Our recent $270 Million Series C brings our financing to over $500 million from investors, including; Bain Capital, Perceptive Advisors, RA Capital, Polaris Partners, Andreessen Horowitz, funds and accounts advised by T. Rowe Price Associates, Inc., GV (formerly Google Ventures), Roche Venture Fund, Kaiser Permanente Ventures, American Cancer Society's BrightEdge Ventures, Data Collective Venture Capital, Novartis and Verily Life Sciences.
Freenome is building technology to advance the understanding of cancer through multiple analytes derived from blood. These signals include cell-free DNA, methylation of cell-free DNA, cell-free RNA, circulating proteins, and immune profiling derived from thousands of prospective samples. By developing novel statistical learning methods and applying them to integrate various -omics datasets, Freenome is a leader in modeling specific biological mechanisms to capture disease-dependent signatures including gene expression, immune response, tumor burden, the tissue of origin, and 3D chromatin structure.
By building comprehensive discovery datasets and modeling critical biological systems, Freenome is learning what biological changes are present within the blood between a variety of different disease states including cancer, autoimmune disorders, infections, drug response, and aging. The synthesis of Freenome's datasets, cross-functional technical expertise, and intrepid mission to discover biological truth, we seek to improve the lives of millions through early detection and early treatment of disease.
Freenomers are technical, creative, visionary, grounded, empathetic, and passionate. We build teams around divergent expertise, allowing us to solve problems and ascertain opportunities in unique ways. Freenomers are some of the most talented experts in their fields, joining together to advance healthcare, one breakthrough at a time.
We value empathy, integrity, and trust in one another and we respect the diverse perspectives of our colleagues and of those we serve. We assume positive intent and give each other the benefit of the doubt with the firm belief that we are a team working toward the same objectives. We believe in empowering and supporting each other in a collaborative and dynamic environment.

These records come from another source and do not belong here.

(* ===== verification/Network.v ===== *)
(** The nodes of a computation and the connections between them: every node is a
    [BasicIO] in its process, the applications call [Send] and [Recv] of
    [src/channel.cpp] and [src/net_io.cpp] on it, and the worker threads, the
    server threads and the network move the bytes of every connection as in [Link].
    What it implements is a mailbox: one queue of bytes per sender, receiver and
    message id.  Network and mailbox simulate each other, so whatever the threads
    and the network do, the applications see a mailbox, and everything the mailbox
    lets them do the network can do too. *)
From stdpp Require Import functions.
From Stdlib Require Import Strings.Byte.
From S2P Require Import Prelude Timer CycleBuffer SimpleBuffer Transport Connection Link StdMap Config.
From S2P Require Import Codec Topology Work Server Client NetIO.
#[local] Open Scope Z_scope.

(** * The system *)

Record node := Node { n_io : BasicIO.io; n_process : BasicIO.process }.

(** From one node to another: the local of [loop_send] at the sender, the wire, the
    locals of [loop_recv] at the receiver, and what was sent and received so far. *)
Record channel := Channel {
  c_out : bytes;
  c_wire : bytes;
  c_in : option msg;
  c_sent : list msg;
  c_recv : list msg
}.

Definition no_traffic : channel := Channel [] [] None [] [].

Record net := Net {
  nodes : gmap bytes node;
  chans : bytes * bytes → channel          (** (sender, receiver) *)
}.

(** The connection object a node uses for a peer. *)
Definition address_of (nd : node) (peer : bytes) : option Z :=
  mjoin (map_find peer (BasicIO.connection_map (n_io nd))).
Definition object_of (nd : node) (peer : bytes) : option conn_obj :=
  p ← address_of nd peer; TCPServer.objects (BasicIO.heap (n_process nd)) !! p.

Definition end_of (w : net) (a b : bytes) : option Connection :=
  nd ← nodes w !! a; conn <$> object_of nd b.

(** One direction of the connection between two nodes. *)
Definition link_of (w : net) (a b : bytes) : option link :=
  c ← end_of w a b; c' ← end_of w b a;
  let ch := chans w (a, b) in
  Some (Link c (c_out ch) (c_wire ch) c' (c_in ch) (c_sent ch) (c_recv ch)).

(** Updates. *)
Definition set_conn (peer : bytes) (c : Connection) (nd : node) : node :=
  match address_of nd peer, object_of nd peer with
  | Some p, Some o =>
    let g := n_process nd in
    Node (n_io nd)
         (BasicIO.set_heap (TCPServer.set_object p (Obj c (tasks o)) (BasicIO.heap g)) g)
  | _, _ => nd
  end.
Definition set_end (a b : bytes) (c : Connection) (w : net) : net :=
  Net (alter (set_conn b c) a (nodes w)) (chans w).
Definition set_chan (a b : bytes) (ch : channel) (w : net) : net :=
  Net (nodes w) (<[(a, b) := ch]> (chans w)).
Definition set_link (a b : bytes) (l : link) (w : net) : net :=
  set_chan a b (Channel (outbox l) (wire l) (inbox l) (log_sent l) (log_recv l))
    (set_end b a (rx l) (set_end a b (tx l) w)).

Definition log_send (m : msg) (ch : channel) : channel :=
  Channel (c_out ch) (c_wire ch) (c_in ch) (c_sent ch ++ [m]) (c_recv ch).
Definition log_receive (m : msg) (ch : channel) : channel :=
  Channel (c_out ch) (c_wire ch) (c_in ch) (c_sent ch) (c_recv ch ++ [m]).

(** What the applications see: the calls that returned. *)
Inductive event :=
  | Sent (from to id data : bytes)
  | Received (from to id data : bytes)
  | Failed (from to id : bytes) (ret : Z).    (** [Recv] returned an error result *)

Section system.
Context (junk : nat → byte).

What does a successful person look like at Freenome?
Those who thrive at Freenome prioritize, manage, and execute their own goals with ownership and in alignment with those of the company. They embrace our values of empathy, integrity, striving for greatness, servant leadership, and trust, and hold themselves and their team accountable to these values. They crave collaboration with brilliant minds from disparate fields of study and believe that hiring and mentorship are fundamental to our success. Above all, they welcome and provide constructive feedback and criticism, trusting in the good intentions of others, and being secure in the knowledge that embracing mistakes is the best way to learn and grow. For those who pursue challenges, understudied problems, and want the opportunity to see their work impact the lives of millions of people affected by cancer every year, there's no better place to be than Freenome.
Freenome is proud to be an equal opportunity employer and we value diversity. Freenome does not discriminate on the basis of race, religion, color, sex, gender identity, sexual orientation, age, non-disqualifying physical or mental disability, national origin, veteran status, or any other basis covered by appropriate law.